News Release

UC Riverside scientists discover wound-healing substance

Peer-Reviewed Publication

University of California - Riverside

Many people suffer from the inability to heal properly and open wounds are subject to systemic infections which may lead to death. Now, new research with chickens at the University of California, Riverside has identified a protein pivotal in healing the animals' injuries, findings that have important implications for human healing.

Reporting in the January 2002 issue of the Journal of Cell Biology, Manuela Martins-Green, associate professor of biology, and three of her students note that the chicken chemokine "cCAF" is critical to healing chicken wounds, and appears similar in function to human chemokine interleuken-8 or IL-8.

The discovery may help researchers understand how wound-healing can be accelerated in humans.

Focusing the experimentation on chickens because chickens heal much the way humans do, Martins-Green's laboratory has shown that cCAF can by itself orchestrate much of the wound-healing process, including causing blood vessels to grow toward the wound to replace the blood system damaged by wounding and thereby provide nutrients for the recovering tissue.

Chemokines - small proteins that play important roles in wound healing and in response to cancerous tumors - first became known for their property of attracting white blood cells to sites of inflammation. (Inflammation is an important process in guarding against infection during wound healing and in fighting tumors.) "Our more recent work, still in progress, has shown that interleukin-8 and cCAF can behave in a similar way," Martins-Green says.

In December, 2001, Martins-Green and her students reported at the meeting of the American Society for Cell Biology in Washington, D.C. that IL-8 is also able to stimulate contraction and closure of wounds in chickens. "Both the human and chicken chemokines stimulate a common cell type -- fibroblasts -- to become a slightly different type of cell that has the ability to contract, much like a small muscle," Martins-Green says. "These cells proliferate in the healing tissue of the wound and then pull it together when the time is right."

The fact that cCAF and IL-8 produce the same effects in chickens strongly suggests that there is potential to develop treatments for humans who heal poorly, such as diabetics, people with pressure ulcers and people with bedsores. At present, Martins-Green's team is collaborating with chemists to modify the amino acids to obtain mimetics (compounds that mimic the function of other molecules via their high degree of structural similarity) that can still perform their function without being destroyed by enzymes in the wound.

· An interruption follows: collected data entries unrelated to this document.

(** An id minted. *)
Lemma does_ids_Next X log sp t g (Φ : gset Z -> list Deed -> Err + Z -> gset Z -> Tab -> Generator -> Prop) :
  (forall sp1 t1 g1 e, relies X sp t g sp1 t1 g1 -> Φ X log (inl e) sp1 t1 g1) ->
  (forall sp1 t1 g1 id, relies X sp t g sp1 t1 g1 -> id ∉ sp1 -> Φ (X ∪ {[id]}) log (inr id) sp1 t1 g1) ->
  does W X log (atom (fun _ => ids_Next)) sp t g Φ.
Proof.
  intros H1 H2 env sp1 s1 Hr [Hi Hg Hsp Hx Hu]. unfold ids_Next.
  assert (forall e g', later (gen s1) g' -> exists od minted, did X od minted (tabs s1) (gen s1) (tabs s1) g' /\ (forall d, od = Some d -> W log d) /\
    Φ ((X ∪ minted) ∖ od_ids od) (log ++ option_list od) (inl e) (sp1 ∪ od_ids od) (tabs s1) g') as He.
  { intros e g' Hl. exists None, ∅. cbn. split; [by apply did_nothing|]. split; [done|].
    rewrite app_nil_r, union_empty_r_L, difference_empty_L, union_empty_r_L. apply H1.
    eapply relies_trans; [exact Hr|by apply relies_later]. }
  destruct (Next (gen s1) (clock s1)) as [[[[id|] g'] c]|] eqn:E; cbn; [|apply He; by eapply Next_later|by apply He].
  destruct (Next_spec _ _ _ _ _ Hg E) as (Hg' & _ & Hmk & Hid). 
  exists None, {[id]}. cbn. split; [|split; [done|]].
  - split_and!; [|by eapply Next_later|done]. intros i ->%elem_of_singleton. lia.
  - rewrite app_nil_r, difference_empty_L, union_empty_r_L. apply H2.
    + eapply relies_trans; [exact Hr|]. apply relies_later. by eapply Next_later.
    + intros Hin. specialize (Hsp id Hin). lia.
Qed.

(** A transaction: what its body does is a deed, and a body that fails did nothing. *)
Lemma does_tx {C} X log (fn : Env -> M C) sp t g (Φ : gset Z -> list Deed -> Err + C -> gset Z -> Tab -> Generator -> Prop) :
  (forall env, quiet (fn env)) ->
  (forall env s1 s2 sp1 t1 g1 e, relies X sp t g sp1 t1 g1 -> RunInTx (fn env) s1 = (inl e, s2) ->
     Φ X log (inl e) sp1 t1 g1) ->
  (forall env sp1 (s1 : St), relies X sp t g sp1 (tabs s1) (gen s1) -> sound X sp1 (tabs s1) (gen s1) ->
     wp (fn env) (fun a s2 => exists d minted,
       (forall i, i ∈ minted -> mark (gen s1) < i <= mark (gen s2)) /\ ids d ⊆ X ∪ minted /\ ok d (tabs s1) /\
       tabs s2 = doit d (tabs s1) /\ W log d /\
       forall g', later (gen s2) g' ->
         Φ ((X ∪ minted) ∖ ids d) (log ++ [d]) (inr a) (sp1 ∪ ids d) (tabs s2) g') s1) ->
  does W X log (atom (fun env => RunInTx (fn env))) sp t g Φ.
Proof.
  intros Hq H1 H2 env sp1 s1 Hr Hs.
  assert (forall r s2 e, RunInTx (fn env) s1 = (r, s2) -> r = inl e -> exists od minted,
    did X od minted (tabs s1) (gen s1) (tabs s2) (gen s2) /\ (forall d, od = Some d -> W log d) /\
    Φ ((X ∪ minted) ∖ od_ids od) (log ++ option_list od) r (sp1 ∪ od_ids od) (tabs s2) (gen s2)) as He.
  { intros r s2 e E ->. destruct (RunInTx_rollback _ _ _ _ (Hq env) E) as [Ht _].
    pose proof (RunInTx_later (fn env) s1 (Hq env)) as Hl. rewrite E in Hl. cbn in Hl.
    exists None, ∅. cbn. split; [by apply did_nothing|]. split; [done|].
    rewrite app_nil_r, union_empty_r_L, difference_empty_L, union_empty_r_L, Ht. eapply H1; [|exact E].
    eapply relies_trans; [exact Hr|by apply relies_later]. }
  destruct (RunInTx (fn env) s1) as [[e|a] s2] eqn:E; [by eapply He|]. clear He. cbn.
  pose proof (RunInTx_later (fn env) s1 (Hq env)) as Hl. rewrite E in Hl. cbn in Hl.
  unfold RunInTx in E. destruct (next_fault s1) as [b s0] eqn:E0.
  apply next_fault_with in E0 as [fs ->]. destruct b; [done|].
  specialize (H2 env sp1 (with_hooks [] (with_faults fs s1)) Hr Hs). unfold wp in H2.
  pose proof (Hq env (with_hooks [] (with_faults fs s1))) as (_ & _ & Hlb).
  destruct (fn env _) as [[e|a0] s3]; [done|]. cbn in Hlb.
  destruct (next_fault s3) as [b s4] eqn:E4. apply next_fault_with in E4 as [fs' ->]. destruct b; [done|].
  injection E as <- <-. cbn in *.
  destruct (afterCommit_run_frame (hooks s3) (with_faults fs' s3)) as (Ht & Hg & _). cbn in *. rewrite Ht, Hg in *.
  destruct H2 as (d & minted & Hm & Hi & Hok & Hdo & Hw & HΦ). cbn in *.
  exists (Some d), minted. cbn. split; [by split_and!|]. split; [by intros ? [= <-]|]. by apply HΦ.
Qed.

End rules.

(** What others' deeds keep, a call may rely on. *)
Definition stable (F : gset Z -> Tab -> Prop) : Prop := forall sp h t,
  F sp t -> hap_ok h t -> hap_ids h ## sp -> F (sp ∪ hap_ids h) (hap_do h t).

Lemma stable_replay F sp t hs sp' t' : stable F -> replay sp t hs sp' t' -> F sp t -> F sp' t'.
Proof.
  intros HF. revert sp t. induction hs as [|h hs IH]; intros sp t; [by intros [-> ->]|].
  intros (Hok & Hd & Hr) H. eapply IH; [done|]. by apply HF.
Qed.

Lemma stable_relies F X sp t g sp' t' g' : stable F -> relies X sp t g sp' t' g' -> F sp t -> F sp' t'.
Proof. intros HF [(hs & Hr & _) _]. by eapply stable_replay. Qed.

(** ** Servers refine the machine of deeds *)

Context (may : Q -> Warrant) (post : Q -> list Deed -> Err + A -> Prop).
Context (inv_step : forall sp h t, inv sp t -> hap_ok h t -> hap_ids h ## sp -> inv (sp ∪ hap_ids h) (hap_do h t)).
Context (serve_safe : forall q sp t g, sound ∅ sp t g ->
  does (may q) ∅ [] (serve q) sp t g (fun _ log r _ _ _ => post q log r)).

"Chemokines are very small molecules that have few structural modifications," explains Martins-Green, "meaning that they can be synthesized easily and cheaply for drug development. Moreover, in many cases, including wound closure, the process can be accomplished by even smaller parts of the molecules, called peptides, suggesting that drugs could be made and included in drops, dressings, ointments, and so on. This would be of great benefit to society in that mimetics are not only stable and easy to apply but also cheap to manufacture."